-- DATA follows --
(** * cdk-extensions: IPAM pools and tiered subnet allocation

    A shallow embedding of the address-allocation core of cdk-extensions:

    - [TieredSubnets] ([src/ec2/lib/ip-addresses/tiered-subnets.ts]): the
      two-level split of a VPC block into one block per tier and, inside every
      tier, one block per availability zone;
    - [IpamPool] and [IpamPoolBase] (ipam-pool.ts), [IpamBase] (ipam.ts) and
      [IpamResourceDiscoveryAssociation]: the tree of IPAM resources.

    TypeScript exceptions are values of [Error] carried by [Result]; objects
    that the code mutates live in an explicit [World] that survives a throw,
    as the JavaScript heap does. *)

From stdpp Require Import base option list gmap strings pretty.

Open Scope string_scope.
Open Scope list_scope.
Open Scope Z_scope.

(** ** Errors and results *)

(** The kinds of [throw new Error(...)] found in the sources, after the error
    taxonomy of the specification.  Three errors are raised by the libraries
    the sources call: [DuplicateConstructName] and [EmptyConstructId] by the
    [Node] of the [constructs] library ([There is already a Construct with
    name ...], [Only root constructs may have an empty ID]), [FnCidrCount] by
    [Fn.cidr] of aws-cdk-lib ([Fn::Cidr's count attribute must be between 1
    and 256]).  [TypeError] is a property read on [undefined]. *)
Inductive Error : Type :=
| InvalidPrefixLength
| AddressSpaceExhausted
| PrefixTooWide
| DuplicateCidr (cidr : string)
| LocaleMismatch
| NestingUnsupported
| DuplicateTagRestrictionKey (key : string)
| ScopeQuotaExceeded
| DuplicateRegion (region : string)
| MissingNetmask
| TierMaskTooNarrow
| InconsistentSubnetSize
| SubnetMaskTooNarrow
| DuplicateConstructName (id : string)
| EmptyConstructId
| FnCidrCount (count : nat)
| TypeError.

Inductive Result (A : Type) : Type :=
| Ok (a : A)
| Err (e : Error).
Arguments Ok {A} a.
Arguments Err {A} e.

#[global] Instance Result_ret : MRet Result := fun _ a => Ok a.
#[global] Instance Result_bind : MBind Result := fun _ _ f r =>
  match r with
  | Ok a => f a
  | Err e => Err e
  end.

#[global] Instance Result_fmap : FMap Result := fun _ _ f r =>
  match r with
  | Ok a => Ok (f a)
  | Err e => Err e
  end.

Definition isOk {A} (r : Result A) : bool :=
  match r with Ok _ => true | Err _ => false end.

(** ** JavaScript values used by the sources *)

Module Js.

(** [Array.from(new Set(xs))]: a [Set] keeps the first insertion of every
    value, in insertion order. *)
Definition setAdd `{EqDecision A} (seen : list A) (x : A) : list A :=
  if decide (x ∈ seen) then seen else seen ++ [x].

Definition arrayFromSet `{EqDecision A} (xs : list A) : list A :=
  foldl setAdd [] xs.

(** Truthiness of a number ([0] is falsy) and of an optional number
    ([undefined] is falsy): the left operand of [x && ...]. *)
Definition truthyNum (z : Z) : bool := negb (z =? 0).

Definition truthyOptNum (o : option Z) : bool :=
  match o with
  | Some z => truthyNum z
  | None => false
  end.

(** Truthiness of an optional string ([undefined] and [""] are falsy). *)
Definition truthyOptStr (o : option string) : bool :=
  match o with
  | Some s => negb (String.eqb s EmptyString)
  | None => false
  end.

(** An optional property of an object literal: the key is absent, or it is an
    own key, whose value may be [undefined].  Reading the property gives
    [undefined] in both cases; an object spread copies own keys only. *)
Inductive Property (A : Type) : Type :=
| Absent
| Own (value : option A).
Arguments Absent {A}.
Arguments Own {A} value.

Definition read {A} (p : Property A) : option A :=
  match p with
  | Absent => None
  | Own value => value
  end.

(** [xs.forEach((x, idx) => ...)] with a body that updates a state and may
    throw: the first throw ends the loop. *)
Fixpoint forEachFrom {A St} (body : St -> A -> nat -> Result St)
    (idx : nat) (xs : list A) (s : St) : Result St :=
  match xs with
  | [] => Ok s
  | x :: xs' => s' ← body s x idx; forEachFrom body (S idx) xs' s'
  end.

Definition forEach {A St} (body : St -> A -> nat -> Result St)
    (xs : list A) (s : St) : Result St :=
  forEachFrom body 0 xs s.

(** [xs.map(f)] with a body that may throw. *)
Fixpoint mapResult {A B} (f : A -> Result B) (xs : list A) : Result (list B) :=
  match xs with
  | [] => Ok []
  | x :: xs' => y ← f x; ys ← mapResult f xs'; Ok (y :: ys)
  end.

End Js.

(** ** Address blocks and CloudFormation intrinsics *)

(** An IPv4 block: the network address as a number and the prefix length. *)
Record AddressBlock : Type := mkBlock { base : Z; prefixLength : Z }.

(** The value held where the sources expect a CIDR, a string by its type.
    It is a literal block, a deploy-time token (such as the VPC's [CidrBlock]
    attribute), or the token [Fn.select(index, Fn.cidr(ipBlock, count, bits))]
    of aws-cdk-lib, which CloudFormation resolves at deploy time.  One value
    is not a string: [ObjectPrototype], the object that a read of the key
    [__proto__] of an object literal returns. *)
Inductive Cidr : Type :=
| Literal (b : AddressBlock)
| Token (ref : string)
| FnSelect (index : nat) (array : CidrList)
| ObjectPrototype
with CidrList : Type :=
| FnCidr (ipBlock : Cidr) (count : nat) (cidrBits : Z).

Module Fn.

(** [Fn.cidr(ipBlock, count, sizeMask)]: the list token of [Fn::Cidr]; the
    constructor of the intrinsic throws unless [1 <= count <= 256]. *)
Definition cidr (ipBlock : Cidr) (count : nat) (sizeMask : Z) : Result CidrList :=
  if decide (count < 1 ∨ 256 < count)%nat then Err (FnCidrCount count)
  else Ok (FnCidr ipBlock count sizeMask).

(** [Fn.select(index, array)] on a list token: the token of [Fn::Select]. *)
Definition select (index : nat) (array : CidrList) : Cidr :=
  FnSelect index array.

End Fn.

(** [a.b.c.d/p] of a block, for the examples. *)
Definition ipv4 (a b c d : Z) (p : Z) : Cidr :=
  Literal (mkBlock (((a * 256 + b) * 256 + c) * 256 + d) p).

(** ** utils/networking *)

Module Networking.

(** Modelled from the spec: [getBiggestMask] of [utils/networking], which is
    not among the sources.  Section 4.1 ([biggestChildPrefix]): the smallest
    prefix length [p >= parentPrefix] with [2^(p - parentPrefix) >= childCount];
    it fails with [AddressSpaceExhausted] when [p] would exceed 32.  (The
    specification takes [childCount >= 1]; for no child the prefix is the
    parent's.) *)
Definition getBiggestMask (parentPrefix : Z) (childCount : nat) : Result Z :=
  let p := parentPrefix + Z.log2_up (Z.of_nat childCount) in
  if 32 <? p then Err AddressSpaceExhausted else Ok p.

(** Modelled from the spec: [validatePrefix] of section 4.1. *)
Definition validatePrefix (p : Z) : Result Z :=
  if (p <? 0) || (32 <? p) then Err InvalidPrefixLength else Ok p.

(** The [i]-th child of prefix length [childPrefix] inside [parent]. *)
Definition childBlock (parent : AddressBlock) (childPrefix : Z) (i : nat) : Cidr :=
  Literal (mkBlock (base parent + Z.of_nat i * 2 ^ (32 - childPrefix)) childPrefix).

(** Modelled from the spec: the [prefixLength] of an [AddressBlock]
    (section 3), which a block has in resolved and in symbolic form.  A
    literal carries it; the symbolic block [Fn.select(_, Fn.cidr(_, _, bits))]
    has [32 - bits]; a bare token and a value that is no string carry
    none. *)
Definition prefixOf (cidr : Cidr) : option Z :=
  match cidr with
  | Literal parent => Some (prefixLength parent)
  | FnSelect _ (FnCidr _ _ cidrBits) => Some (32 - cidrBits)
  | Token _ | ObjectPrototype => None
  end.

(** Modelled from the spec: [divideCidr] of [utils/networking], which is not
    among the sources.  Section 4.1 ([partition]): an explicit child prefix
    must not be numerically smaller than [getBiggestMask] ([PrefixTooWide]);
    otherwise the result is [count] blocks of the child prefix.  In direct
    mode (a literal parent) they are contiguous, in ascending address order,
    from the parent's base.  In deferred mode (a symbolic parent) the request
    is forwarded to [Fn.cidr] and one symbolic child is selected per index.
    A parent without prefix length has nothing in range for [validatePrefix]
    ([InvalidPrefixLength]). *)
Definition divideCidr (cidr : Cidr) (count : nat) (mask : option Z)
    : Result (list Cidr) :=
  match prefixOf cidr with
  | None => Err InvalidPrefixLength
  | Some parentPrefix =>
      biggest ← getBiggestMask parentPrefix count;
      let childPrefix := default biggest mask in
      if childPrefix <? biggest then Err PrefixTooWide else
      _ ← validatePrefix childPrefix;
      match cidr with
      | Literal parent => Ok (map (childBlock parent childPrefix) (seq 0 count))
      | _ =>
          children ← Fn.cidr cidr count (32 - childPrefix);
          Ok (map (fun i => Fn.select i children) (seq 0 count))
      end
  end.

End Networking.

(** ** ec2/lib/ip-addresses/tiered-subnets.ts *)

Module TieredSubnets.
Import Js Networking.

Record VpcIpamOptions : Type := {
  cidrBlock : option Cidr;
  ipv4IpamPoolId : option string;
  ipv4NetmaskLength : option Z
}.

Record SubnetConfiguration : Type := {
  name : string;
  cidrMask : option Z
}.

Record RequestedSubnet : Type := {
  availabilityZone : string;
  configuration : SubnetConfiguration
}.

#[global] Instance SubnetConfiguration_eq_dec : EqDecision SubnetConfiguration.
Proof. solve_decision. Defined.

#[global] Instance RequestedSubnet_eq_dec : EqDecision RequestedSubnet.
Proof. solve_decision. Defined.

Record AllocateCidrRequest : Type := {
  vpcCidr : Cidr;
  requestedSubnets : list RequestedSubnet
}.

(** An element of [allocatedSubnets]; [cidr] is [None] where the JavaScript
    value is [undefined]. *)
Record AllocatedSubnet : Type := { cidr : option Cidr }.

Record TieredSubnets : Type := {
  ipamOptions : VpcIpamOptions;
  ipamPool : option string;
  netmask : Z;
  tierMask : option Z
}.

(** [networkMap]: tier name, then zone name, to CIDR. *)
Abbreviation NetworkMap := (gmap string (gmap string Cidr)).

Definition tiersOf (input : AllocateCidrRequest) : list string :=
  arrayFromSet (map (fun x => name (configuration x)) (requestedSubnets input)).

Definition azsOf (input : AllocateCidrRequest) : list string :=
  arrayFromSet (map availabilityZone (requestedSubnets input)).

(** [input.requestedSubnets.filter((x) => x.configuration.name === tier)] *)
Definition tierSubnetsOf (input : AllocateCidrRequest) (tier : string)
    : list RequestedSubnet :=
  filter (fun x => name (configuration x) = tier) (requestedSubnets input).

(** [Array.from(new Set(tierSubnets.map((x) => x.configuration.cidrMask)))]:
    [undefined] is a member of the set like any number. *)
Definition masksOf (tierSubnets : list RequestedSubnet) : list (option Z) :=
  arrayFromSet (map (fun x => cidrMask (configuration x)) tierSubnets).

(** [masks[0]]: [undefined] when the array is empty or its first element is. *)
Definition firstMask (masks : list (option Z)) : option Z :=
  mjoin (head masks).

(** [byAz[az] = value] on the object literal [networkMap[tier]], where the
    value is a string or [undefined].  The key [__proto__] is the accessor of
    [Object.prototype]: its setter ignores a value that is neither an object
    nor [null], so the assignment stores nothing.  Any other key becomes an
    own key of the object (a key holding [undefined] reads as a key that is
    not there). *)
Definition assignAz (az : string) (value : option Cidr) (byAz : gmap string Cidr)
    : gmap string Cidr :=
  if decide (az = "__proto__") then byAz
  else match value with
       | Some c => <[az := c]> byAz
       | None => delete az byAz
       end.

(** [byAz[az]] for a zone that the loop over [azs] has assigned: the getter
    of [__proto__] returns [Object.prototype]; any other key is an own key. *)
Definition readAz (az : string) (byAz : gmap string Cidr) : option Cidr :=
  if decide (az = "__proto__") then Some ObjectPrototype
  else byAz !! az.

(** [azs.forEach((az, azIdx) => { networkMap[tier][az] = pick(azIdx); })]
    on a fresh [networkMap[tier] = {}]. *)
Fixpoint assignAzsFrom (pick : nat -> option Cidr) (idx : nat)
    (azs : list string) (m : gmap string Cidr) : gmap string Cidr :=
  match azs with
  | [] => m
  | az :: azs' => assignAzsFrom pick (S idx) azs' (assignAz az (pick idx) m)
  end.

Definition assignAzs (pick : nat -> option Cidr) (azs : list string)
    : gmap string Cidr :=
  assignAzsFrom pick 0 azs ∅.

(** The final [input.requestedSubnets.map(...)].  Every tier of the request
    was stored by the loop over [tiers]; the tier named [__proto__] is held
    in the prototype slot of [networkMap], from which it is read back. *)
Definition lookupSubnet (networkMap : NetworkMap) (x : RequestedSubnet)
    : Result AllocatedSubnet :=
  match networkMap !! name (configuration x) with
  | Some byAz => Ok {| cidr := readAz (availabilityZone x) byAz |}
  | None => Err TypeError
  end.

(** The body of [tiers.forEach] in [allocateSubnetsCidrIpam]. *)
Definition ipamTierBody (input : AllocateCidrRequest) (azs : list string)
    (effectiveTierMask : Z) (tierNetworks : CidrList)
    (networkMap : NetworkMap) (tier : string) (tIdx : nat) : Result NetworkMap :=
  let tierNetwork := Fn.select tIdx tierNetworks in
  let tierSubnets := tierSubnetsOf input tier in
  let subnetMask := masksOf tierSubnets in
  biggestSubnetMask ← getBiggestMask effectiveTierMask (length tierSubnets);
  if decide (1 < length subnetMask)%nat then Err InconsistentSubnetSize
  else if truthyOptNum (firstMask subnetMask)
          && bool_decide (biggestSubnetMask < default 0 (firstMask subnetMask))
  then Err SubnetMaskTooNarrow
  else
    let effectiveSubnetMask := default biggestSubnetMask (firstMask subnetMask) in
    subnetNetworks ←
      Fn.cidr tierNetwork (length tierSubnets) (32 - effectiveSubnetMask);
    Ok (<[tier := assignAzs (fun azIdx => Some (Fn.select azIdx subnetNetworks)) azs]>
          networkMap).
-- DATA concluded --
ASSIGNMENT: Repeat word for word the lines above that run from the line containing "<[az := c]> byAz" through the line containing "Definition ipamTierBody (input", both ends included, and nothing else.

EXERCISE ANSWER:
       | Some c => <[az := c]> byAz
       | None => delete az byAz
       end.

(** [byAz[az]] for a zone that the loop over [azs] has assigned: the getter
    of [__proto__] returns [Object.prototype]; any other key is an own key. *)
Definition readAz (az : string) (byAz : gmap string Cidr) : option Cidr :=
  if decide (az = "__proto__") then Some ObjectPrototype
  else byAz !! az.

(** [azs.forEach((az, azIdx) => { networkMap[tier][az] = pick(azIdx); })]
    on a fresh [networkMap[tier] = {}]. *)
Fixpoint assignAzsFrom (pick : nat -> option Cidr) (idx : nat)
    (azs : list string) (m : gmap string Cidr) : gmap string Cidr :=
  match azs with
  | [] => m
  | az :: azs' => assignAzsFrom pick (S idx) azs' (assignAz az (pick idx) m)
  end.

Definition assignAzs (pick : nat -> option Cidr) (azs : list string)
    : gmap string Cidr :=
  assignAzsFrom pick 0 azs ∅.

(** The final [input.requestedSubnets.map(...)].  Every tier of the request
    was stored by the loop over [tiers]; the tier named [__proto__] is held
    in the prototype slot of [networkMap], from which it is read back. *)
Definition lookupSubnet (networkMap : NetworkMap) (x : RequestedSubnet)
    : Result AllocatedSubnet :=
  match networkMap !! name (configuration x) with
  | Some byAz => Ok {| cidr := readAz (availabilityZone x) byAz |}
  | None => Err TypeError
  end.

(** The body of [tiers.forEach] in [allocateSubnetsCidrIpam]. *)
Definition ipamTierBody (input : AllocateCidrRequest) (azs : list string)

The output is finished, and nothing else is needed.